--- RECORDS ---
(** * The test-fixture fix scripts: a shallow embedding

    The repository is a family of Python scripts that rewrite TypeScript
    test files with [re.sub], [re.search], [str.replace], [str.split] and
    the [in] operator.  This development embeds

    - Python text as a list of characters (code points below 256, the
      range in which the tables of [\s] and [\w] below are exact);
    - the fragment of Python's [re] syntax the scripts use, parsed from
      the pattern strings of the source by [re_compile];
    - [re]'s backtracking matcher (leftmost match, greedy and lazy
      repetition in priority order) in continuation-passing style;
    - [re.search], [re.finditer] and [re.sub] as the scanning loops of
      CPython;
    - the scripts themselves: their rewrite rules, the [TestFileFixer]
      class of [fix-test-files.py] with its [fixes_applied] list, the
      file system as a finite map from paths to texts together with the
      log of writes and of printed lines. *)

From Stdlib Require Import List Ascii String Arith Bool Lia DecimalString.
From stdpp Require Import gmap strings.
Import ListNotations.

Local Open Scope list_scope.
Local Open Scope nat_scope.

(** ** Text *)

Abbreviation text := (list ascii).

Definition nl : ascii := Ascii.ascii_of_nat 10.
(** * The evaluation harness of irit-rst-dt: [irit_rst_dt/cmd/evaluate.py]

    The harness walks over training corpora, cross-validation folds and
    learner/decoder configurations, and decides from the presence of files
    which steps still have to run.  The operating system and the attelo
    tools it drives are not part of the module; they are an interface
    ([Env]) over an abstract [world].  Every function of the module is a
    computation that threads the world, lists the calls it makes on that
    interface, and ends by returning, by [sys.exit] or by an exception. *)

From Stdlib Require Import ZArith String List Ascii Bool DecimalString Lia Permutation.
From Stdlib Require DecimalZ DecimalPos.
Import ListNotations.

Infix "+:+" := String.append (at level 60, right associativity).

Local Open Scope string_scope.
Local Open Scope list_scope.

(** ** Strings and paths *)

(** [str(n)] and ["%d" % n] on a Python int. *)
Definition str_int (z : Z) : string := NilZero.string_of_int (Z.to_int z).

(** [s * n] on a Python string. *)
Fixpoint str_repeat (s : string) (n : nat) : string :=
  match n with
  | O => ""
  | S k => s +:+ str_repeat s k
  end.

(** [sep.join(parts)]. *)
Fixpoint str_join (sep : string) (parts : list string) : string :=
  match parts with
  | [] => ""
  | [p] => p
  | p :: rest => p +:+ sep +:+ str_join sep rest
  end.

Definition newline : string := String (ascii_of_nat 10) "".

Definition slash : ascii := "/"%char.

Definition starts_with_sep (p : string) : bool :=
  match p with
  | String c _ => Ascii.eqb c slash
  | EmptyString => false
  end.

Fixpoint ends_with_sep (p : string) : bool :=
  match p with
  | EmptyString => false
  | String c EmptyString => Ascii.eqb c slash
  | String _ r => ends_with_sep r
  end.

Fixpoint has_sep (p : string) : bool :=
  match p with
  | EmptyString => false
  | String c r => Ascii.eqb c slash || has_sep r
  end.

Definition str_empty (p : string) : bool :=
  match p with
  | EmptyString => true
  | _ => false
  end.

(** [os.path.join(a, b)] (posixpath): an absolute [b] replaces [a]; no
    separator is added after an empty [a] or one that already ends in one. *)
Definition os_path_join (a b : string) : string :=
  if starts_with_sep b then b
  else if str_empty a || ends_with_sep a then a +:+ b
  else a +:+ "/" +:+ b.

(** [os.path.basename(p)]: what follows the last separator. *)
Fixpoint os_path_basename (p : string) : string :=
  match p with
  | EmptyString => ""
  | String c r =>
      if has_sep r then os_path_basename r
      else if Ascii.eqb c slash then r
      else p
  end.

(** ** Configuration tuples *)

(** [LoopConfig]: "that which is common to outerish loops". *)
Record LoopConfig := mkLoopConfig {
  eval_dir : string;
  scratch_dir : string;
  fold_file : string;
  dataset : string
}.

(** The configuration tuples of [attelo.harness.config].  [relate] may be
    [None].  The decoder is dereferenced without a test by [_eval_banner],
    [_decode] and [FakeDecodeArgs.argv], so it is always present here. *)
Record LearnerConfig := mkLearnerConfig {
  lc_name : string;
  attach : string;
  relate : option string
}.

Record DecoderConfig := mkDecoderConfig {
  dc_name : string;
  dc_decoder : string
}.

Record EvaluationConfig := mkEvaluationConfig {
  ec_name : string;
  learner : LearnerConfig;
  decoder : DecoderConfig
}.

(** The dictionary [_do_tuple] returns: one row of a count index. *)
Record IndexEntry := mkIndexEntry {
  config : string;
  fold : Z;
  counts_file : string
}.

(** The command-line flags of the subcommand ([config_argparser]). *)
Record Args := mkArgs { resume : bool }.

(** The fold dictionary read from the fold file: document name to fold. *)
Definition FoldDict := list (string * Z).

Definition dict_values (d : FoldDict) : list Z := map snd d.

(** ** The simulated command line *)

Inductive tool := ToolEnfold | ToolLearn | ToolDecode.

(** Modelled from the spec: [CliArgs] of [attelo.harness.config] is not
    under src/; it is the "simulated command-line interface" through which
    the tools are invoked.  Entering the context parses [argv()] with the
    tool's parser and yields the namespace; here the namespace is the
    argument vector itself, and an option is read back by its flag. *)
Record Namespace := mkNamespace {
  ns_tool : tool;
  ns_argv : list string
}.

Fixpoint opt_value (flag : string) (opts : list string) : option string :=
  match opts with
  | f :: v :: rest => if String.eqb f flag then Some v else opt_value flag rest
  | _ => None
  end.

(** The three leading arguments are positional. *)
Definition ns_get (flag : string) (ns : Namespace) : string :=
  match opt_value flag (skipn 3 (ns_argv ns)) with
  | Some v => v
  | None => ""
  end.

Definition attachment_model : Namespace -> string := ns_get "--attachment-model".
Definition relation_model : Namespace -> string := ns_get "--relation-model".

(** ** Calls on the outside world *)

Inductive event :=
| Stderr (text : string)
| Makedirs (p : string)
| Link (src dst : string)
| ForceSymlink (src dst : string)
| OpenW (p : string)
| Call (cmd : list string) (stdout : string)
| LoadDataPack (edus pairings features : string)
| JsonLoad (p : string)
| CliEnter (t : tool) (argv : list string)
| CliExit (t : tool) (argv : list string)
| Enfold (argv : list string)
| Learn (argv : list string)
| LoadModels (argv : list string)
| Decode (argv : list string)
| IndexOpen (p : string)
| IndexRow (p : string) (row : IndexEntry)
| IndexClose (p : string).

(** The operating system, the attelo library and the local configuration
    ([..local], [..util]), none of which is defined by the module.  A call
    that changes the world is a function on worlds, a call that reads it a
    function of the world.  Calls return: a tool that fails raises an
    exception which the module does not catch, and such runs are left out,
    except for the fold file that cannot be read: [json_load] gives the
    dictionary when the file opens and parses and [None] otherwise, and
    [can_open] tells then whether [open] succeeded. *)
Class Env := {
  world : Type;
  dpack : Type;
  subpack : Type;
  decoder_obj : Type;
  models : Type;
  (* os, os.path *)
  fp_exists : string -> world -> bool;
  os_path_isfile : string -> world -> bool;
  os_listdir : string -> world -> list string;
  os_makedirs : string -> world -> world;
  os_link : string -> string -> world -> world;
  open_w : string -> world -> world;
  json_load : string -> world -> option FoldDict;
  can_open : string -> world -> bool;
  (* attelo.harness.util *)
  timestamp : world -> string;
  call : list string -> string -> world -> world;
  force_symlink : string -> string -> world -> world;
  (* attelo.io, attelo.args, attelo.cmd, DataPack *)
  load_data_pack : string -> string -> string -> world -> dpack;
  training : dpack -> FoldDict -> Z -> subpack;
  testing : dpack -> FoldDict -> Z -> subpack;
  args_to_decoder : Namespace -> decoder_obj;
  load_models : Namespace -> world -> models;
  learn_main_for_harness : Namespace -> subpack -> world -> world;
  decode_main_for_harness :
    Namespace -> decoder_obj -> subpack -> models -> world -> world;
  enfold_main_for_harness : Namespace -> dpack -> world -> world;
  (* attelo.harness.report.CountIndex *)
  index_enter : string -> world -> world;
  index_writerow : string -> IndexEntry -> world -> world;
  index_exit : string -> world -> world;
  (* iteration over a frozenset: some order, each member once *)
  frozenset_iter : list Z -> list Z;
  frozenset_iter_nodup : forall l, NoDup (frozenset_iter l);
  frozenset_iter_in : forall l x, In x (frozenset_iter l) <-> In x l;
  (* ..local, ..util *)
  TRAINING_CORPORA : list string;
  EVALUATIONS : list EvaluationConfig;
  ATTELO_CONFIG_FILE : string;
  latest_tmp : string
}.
---
--- RECORDS ---
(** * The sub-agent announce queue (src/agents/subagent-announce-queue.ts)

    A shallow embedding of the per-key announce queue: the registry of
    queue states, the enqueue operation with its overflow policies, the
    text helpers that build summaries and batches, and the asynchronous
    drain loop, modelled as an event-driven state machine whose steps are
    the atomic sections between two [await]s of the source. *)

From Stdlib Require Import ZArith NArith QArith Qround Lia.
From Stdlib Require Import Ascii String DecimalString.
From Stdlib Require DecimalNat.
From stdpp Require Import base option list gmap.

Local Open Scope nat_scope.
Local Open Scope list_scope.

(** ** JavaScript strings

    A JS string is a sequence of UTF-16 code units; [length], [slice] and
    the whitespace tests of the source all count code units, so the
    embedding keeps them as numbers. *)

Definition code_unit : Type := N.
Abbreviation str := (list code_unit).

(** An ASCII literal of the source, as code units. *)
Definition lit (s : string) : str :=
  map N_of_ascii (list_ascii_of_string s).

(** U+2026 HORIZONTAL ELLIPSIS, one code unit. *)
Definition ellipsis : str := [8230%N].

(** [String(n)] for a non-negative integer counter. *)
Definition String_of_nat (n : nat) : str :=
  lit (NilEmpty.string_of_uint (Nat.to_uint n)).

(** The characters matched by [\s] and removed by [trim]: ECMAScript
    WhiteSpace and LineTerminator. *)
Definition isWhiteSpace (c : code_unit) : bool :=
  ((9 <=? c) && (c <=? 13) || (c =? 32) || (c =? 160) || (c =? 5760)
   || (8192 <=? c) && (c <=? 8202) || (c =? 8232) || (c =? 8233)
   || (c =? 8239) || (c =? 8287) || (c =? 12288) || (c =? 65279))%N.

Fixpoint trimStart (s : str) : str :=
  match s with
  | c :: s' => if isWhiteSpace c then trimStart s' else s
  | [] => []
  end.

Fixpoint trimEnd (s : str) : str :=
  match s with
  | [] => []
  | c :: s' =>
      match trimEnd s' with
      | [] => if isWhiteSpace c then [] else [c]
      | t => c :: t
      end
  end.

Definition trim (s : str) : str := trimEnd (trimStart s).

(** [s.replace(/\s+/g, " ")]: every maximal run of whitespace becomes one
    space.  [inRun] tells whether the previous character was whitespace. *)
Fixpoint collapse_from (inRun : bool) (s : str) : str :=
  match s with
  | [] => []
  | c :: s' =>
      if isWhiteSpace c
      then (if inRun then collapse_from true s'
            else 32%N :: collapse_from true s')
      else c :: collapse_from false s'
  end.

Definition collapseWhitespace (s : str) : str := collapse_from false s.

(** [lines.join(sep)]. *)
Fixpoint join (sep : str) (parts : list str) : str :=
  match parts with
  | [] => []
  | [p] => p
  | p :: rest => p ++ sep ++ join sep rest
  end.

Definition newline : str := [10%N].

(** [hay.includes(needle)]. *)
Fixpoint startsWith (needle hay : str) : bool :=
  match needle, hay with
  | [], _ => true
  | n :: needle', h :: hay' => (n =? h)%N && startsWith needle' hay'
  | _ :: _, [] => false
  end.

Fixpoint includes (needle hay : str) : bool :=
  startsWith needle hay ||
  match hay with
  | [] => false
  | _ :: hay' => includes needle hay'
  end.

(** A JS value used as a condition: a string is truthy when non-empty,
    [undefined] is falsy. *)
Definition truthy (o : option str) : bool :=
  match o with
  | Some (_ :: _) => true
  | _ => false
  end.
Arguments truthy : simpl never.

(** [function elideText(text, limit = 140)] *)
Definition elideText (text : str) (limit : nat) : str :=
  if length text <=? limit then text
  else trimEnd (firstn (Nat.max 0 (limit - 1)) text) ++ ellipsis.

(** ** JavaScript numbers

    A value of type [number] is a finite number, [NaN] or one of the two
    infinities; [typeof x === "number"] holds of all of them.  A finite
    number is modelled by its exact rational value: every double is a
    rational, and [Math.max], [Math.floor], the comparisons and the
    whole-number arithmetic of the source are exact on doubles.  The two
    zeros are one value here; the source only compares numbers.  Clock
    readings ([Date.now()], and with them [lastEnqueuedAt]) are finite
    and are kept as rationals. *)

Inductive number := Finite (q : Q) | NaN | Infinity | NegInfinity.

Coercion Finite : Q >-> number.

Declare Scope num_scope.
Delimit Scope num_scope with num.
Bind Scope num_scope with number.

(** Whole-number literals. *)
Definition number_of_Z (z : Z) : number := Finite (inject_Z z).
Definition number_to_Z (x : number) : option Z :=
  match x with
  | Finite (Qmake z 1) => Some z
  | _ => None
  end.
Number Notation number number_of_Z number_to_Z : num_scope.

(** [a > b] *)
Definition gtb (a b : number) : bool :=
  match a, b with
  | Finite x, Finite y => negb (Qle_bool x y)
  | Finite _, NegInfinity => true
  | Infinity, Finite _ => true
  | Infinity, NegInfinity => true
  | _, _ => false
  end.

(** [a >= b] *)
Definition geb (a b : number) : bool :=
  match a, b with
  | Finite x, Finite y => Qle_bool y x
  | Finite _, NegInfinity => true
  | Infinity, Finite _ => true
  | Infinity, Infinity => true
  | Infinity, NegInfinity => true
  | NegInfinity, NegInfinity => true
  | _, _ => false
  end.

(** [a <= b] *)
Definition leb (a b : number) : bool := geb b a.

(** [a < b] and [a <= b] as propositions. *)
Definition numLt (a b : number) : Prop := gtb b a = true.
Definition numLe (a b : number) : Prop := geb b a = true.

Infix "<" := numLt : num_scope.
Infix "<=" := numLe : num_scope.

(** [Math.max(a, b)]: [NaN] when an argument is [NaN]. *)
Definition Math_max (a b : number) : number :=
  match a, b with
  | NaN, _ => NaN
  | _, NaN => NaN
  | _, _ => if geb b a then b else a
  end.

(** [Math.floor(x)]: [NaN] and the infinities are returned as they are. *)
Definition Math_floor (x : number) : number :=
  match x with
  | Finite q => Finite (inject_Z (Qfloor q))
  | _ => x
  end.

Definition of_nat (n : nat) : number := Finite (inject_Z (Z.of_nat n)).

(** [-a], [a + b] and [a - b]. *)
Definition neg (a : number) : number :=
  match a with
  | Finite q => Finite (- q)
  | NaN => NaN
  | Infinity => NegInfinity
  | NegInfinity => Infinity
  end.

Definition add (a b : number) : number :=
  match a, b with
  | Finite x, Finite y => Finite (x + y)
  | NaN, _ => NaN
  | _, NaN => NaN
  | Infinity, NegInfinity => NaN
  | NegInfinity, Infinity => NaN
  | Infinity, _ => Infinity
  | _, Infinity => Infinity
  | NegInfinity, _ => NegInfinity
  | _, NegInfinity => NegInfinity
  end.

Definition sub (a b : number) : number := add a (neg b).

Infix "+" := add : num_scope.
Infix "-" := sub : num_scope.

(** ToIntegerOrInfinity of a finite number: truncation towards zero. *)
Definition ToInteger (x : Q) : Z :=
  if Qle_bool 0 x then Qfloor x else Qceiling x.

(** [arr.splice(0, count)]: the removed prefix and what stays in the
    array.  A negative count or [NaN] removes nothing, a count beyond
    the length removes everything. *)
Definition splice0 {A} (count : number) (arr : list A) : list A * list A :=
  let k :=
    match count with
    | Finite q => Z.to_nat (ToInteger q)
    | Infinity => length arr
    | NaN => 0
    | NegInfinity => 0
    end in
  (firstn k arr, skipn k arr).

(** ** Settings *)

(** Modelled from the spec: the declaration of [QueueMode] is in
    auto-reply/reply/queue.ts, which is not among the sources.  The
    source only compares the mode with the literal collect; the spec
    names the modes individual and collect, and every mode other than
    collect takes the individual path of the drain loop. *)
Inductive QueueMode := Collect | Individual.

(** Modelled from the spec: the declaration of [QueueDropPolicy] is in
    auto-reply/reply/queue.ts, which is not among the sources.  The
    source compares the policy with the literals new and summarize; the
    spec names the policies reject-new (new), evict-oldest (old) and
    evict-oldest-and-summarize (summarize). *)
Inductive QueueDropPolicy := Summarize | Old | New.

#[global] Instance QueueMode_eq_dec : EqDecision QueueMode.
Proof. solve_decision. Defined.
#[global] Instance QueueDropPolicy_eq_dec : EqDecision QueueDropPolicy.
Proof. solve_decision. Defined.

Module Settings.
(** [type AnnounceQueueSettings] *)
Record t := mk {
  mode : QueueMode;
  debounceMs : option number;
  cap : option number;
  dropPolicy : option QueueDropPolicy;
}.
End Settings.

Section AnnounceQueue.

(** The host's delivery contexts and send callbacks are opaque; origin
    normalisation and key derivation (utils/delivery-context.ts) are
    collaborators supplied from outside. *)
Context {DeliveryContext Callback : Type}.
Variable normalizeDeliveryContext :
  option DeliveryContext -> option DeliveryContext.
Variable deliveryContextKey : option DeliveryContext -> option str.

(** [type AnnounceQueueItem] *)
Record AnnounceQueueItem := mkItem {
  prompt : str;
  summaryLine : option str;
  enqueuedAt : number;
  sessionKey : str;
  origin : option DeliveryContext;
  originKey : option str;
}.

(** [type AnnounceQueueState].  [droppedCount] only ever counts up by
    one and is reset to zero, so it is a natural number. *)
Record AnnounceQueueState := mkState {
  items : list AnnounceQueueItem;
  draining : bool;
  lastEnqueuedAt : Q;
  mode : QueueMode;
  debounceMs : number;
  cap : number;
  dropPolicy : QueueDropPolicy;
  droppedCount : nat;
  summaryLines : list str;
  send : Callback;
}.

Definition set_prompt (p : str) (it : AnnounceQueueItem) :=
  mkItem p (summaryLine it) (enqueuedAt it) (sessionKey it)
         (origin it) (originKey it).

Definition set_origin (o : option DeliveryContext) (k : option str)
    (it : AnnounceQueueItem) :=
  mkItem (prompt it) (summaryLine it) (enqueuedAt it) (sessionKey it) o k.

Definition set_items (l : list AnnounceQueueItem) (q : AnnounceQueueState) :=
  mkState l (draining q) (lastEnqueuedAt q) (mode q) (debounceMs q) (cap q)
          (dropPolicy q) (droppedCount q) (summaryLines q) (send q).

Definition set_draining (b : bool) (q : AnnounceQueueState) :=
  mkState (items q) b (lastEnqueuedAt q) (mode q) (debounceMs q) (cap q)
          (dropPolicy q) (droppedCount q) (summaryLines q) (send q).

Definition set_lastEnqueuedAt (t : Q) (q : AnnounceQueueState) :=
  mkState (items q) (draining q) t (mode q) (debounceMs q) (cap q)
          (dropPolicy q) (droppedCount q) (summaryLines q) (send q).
---
--- RECORDS ---
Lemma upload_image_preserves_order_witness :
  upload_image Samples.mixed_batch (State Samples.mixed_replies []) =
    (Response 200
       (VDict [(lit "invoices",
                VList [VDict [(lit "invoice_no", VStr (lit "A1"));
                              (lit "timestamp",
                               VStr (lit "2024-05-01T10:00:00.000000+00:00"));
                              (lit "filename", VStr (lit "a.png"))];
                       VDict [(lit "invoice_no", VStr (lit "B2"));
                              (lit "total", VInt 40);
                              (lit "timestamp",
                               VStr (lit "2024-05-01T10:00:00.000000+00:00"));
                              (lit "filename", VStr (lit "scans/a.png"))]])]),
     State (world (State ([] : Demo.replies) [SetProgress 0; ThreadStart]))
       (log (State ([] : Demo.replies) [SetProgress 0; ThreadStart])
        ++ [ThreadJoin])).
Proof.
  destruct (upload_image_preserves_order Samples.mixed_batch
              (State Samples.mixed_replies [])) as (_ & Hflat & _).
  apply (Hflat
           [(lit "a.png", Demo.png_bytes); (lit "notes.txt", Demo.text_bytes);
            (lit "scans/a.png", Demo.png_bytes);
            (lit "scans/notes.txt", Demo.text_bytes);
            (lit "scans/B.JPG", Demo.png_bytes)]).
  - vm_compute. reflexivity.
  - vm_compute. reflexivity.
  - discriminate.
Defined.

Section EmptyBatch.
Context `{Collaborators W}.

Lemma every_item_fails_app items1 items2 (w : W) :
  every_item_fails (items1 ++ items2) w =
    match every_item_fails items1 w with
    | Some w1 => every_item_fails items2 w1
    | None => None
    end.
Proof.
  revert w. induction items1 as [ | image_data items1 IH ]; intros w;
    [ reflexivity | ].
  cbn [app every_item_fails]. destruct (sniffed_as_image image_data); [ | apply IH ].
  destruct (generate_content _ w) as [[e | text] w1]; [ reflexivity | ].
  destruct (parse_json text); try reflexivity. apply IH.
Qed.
---
# [TASK DESCRIPTION]
From the line containing "ns_argv : list string" down to the line containing "exception which the" in the material above, reproduce every line exactly, including the two end lines.

# [WRITTEN ANSWER]
  ns_argv : list string
}.

Fixpoint opt_value (flag : string) (opts : list string) : option string :=
  match opts with
  | f :: v :: rest => if String.eqb f flag then Some v else opt_value flag rest
  | _ => None
  end.

(** The three leading arguments are positional. *)
Definition ns_get (flag : string) (ns : Namespace) : string :=
  match opt_value flag (skipn 3 (ns_argv ns)) with
  | Some v => v
  | None => ""
  end.

Definition attachment_model : Namespace -> string := ns_get "--attachment-model".
Definition relation_model : Namespace -> string := ns_get "--relation-model".

(** ** Calls on the outside world *)

Inductive event :=
| Stderr (text : string)
| Makedirs (p : string)
| Link (src dst : string)
| ForceSymlink (src dst : string)
| OpenW (p : string)
| Call (cmd : list string) (stdout : string)
| LoadDataPack (edus pairings features : string)
| JsonLoad (p : string)
| CliEnter (t : tool) (argv : list string)
| CliExit (t : tool) (argv : list string)
| Enfold (argv : list string)
| Learn (argv : list string)
| LoadModels (argv : list string)
| Decode (argv : list string)
| IndexOpen (p : string)
| IndexRow (p : string) (row : IndexEntry)
| IndexClose (p : string).

(** The operating system, the attelo library and the local configuration
    ([..local], [..util]), none of which is defined by the module.  A call
    that changes the world is a function on worlds, a call that reads it a
    function of the world.  Calls return: a tool that fails raises an
    exception which the module does not catch, and such runs are left out,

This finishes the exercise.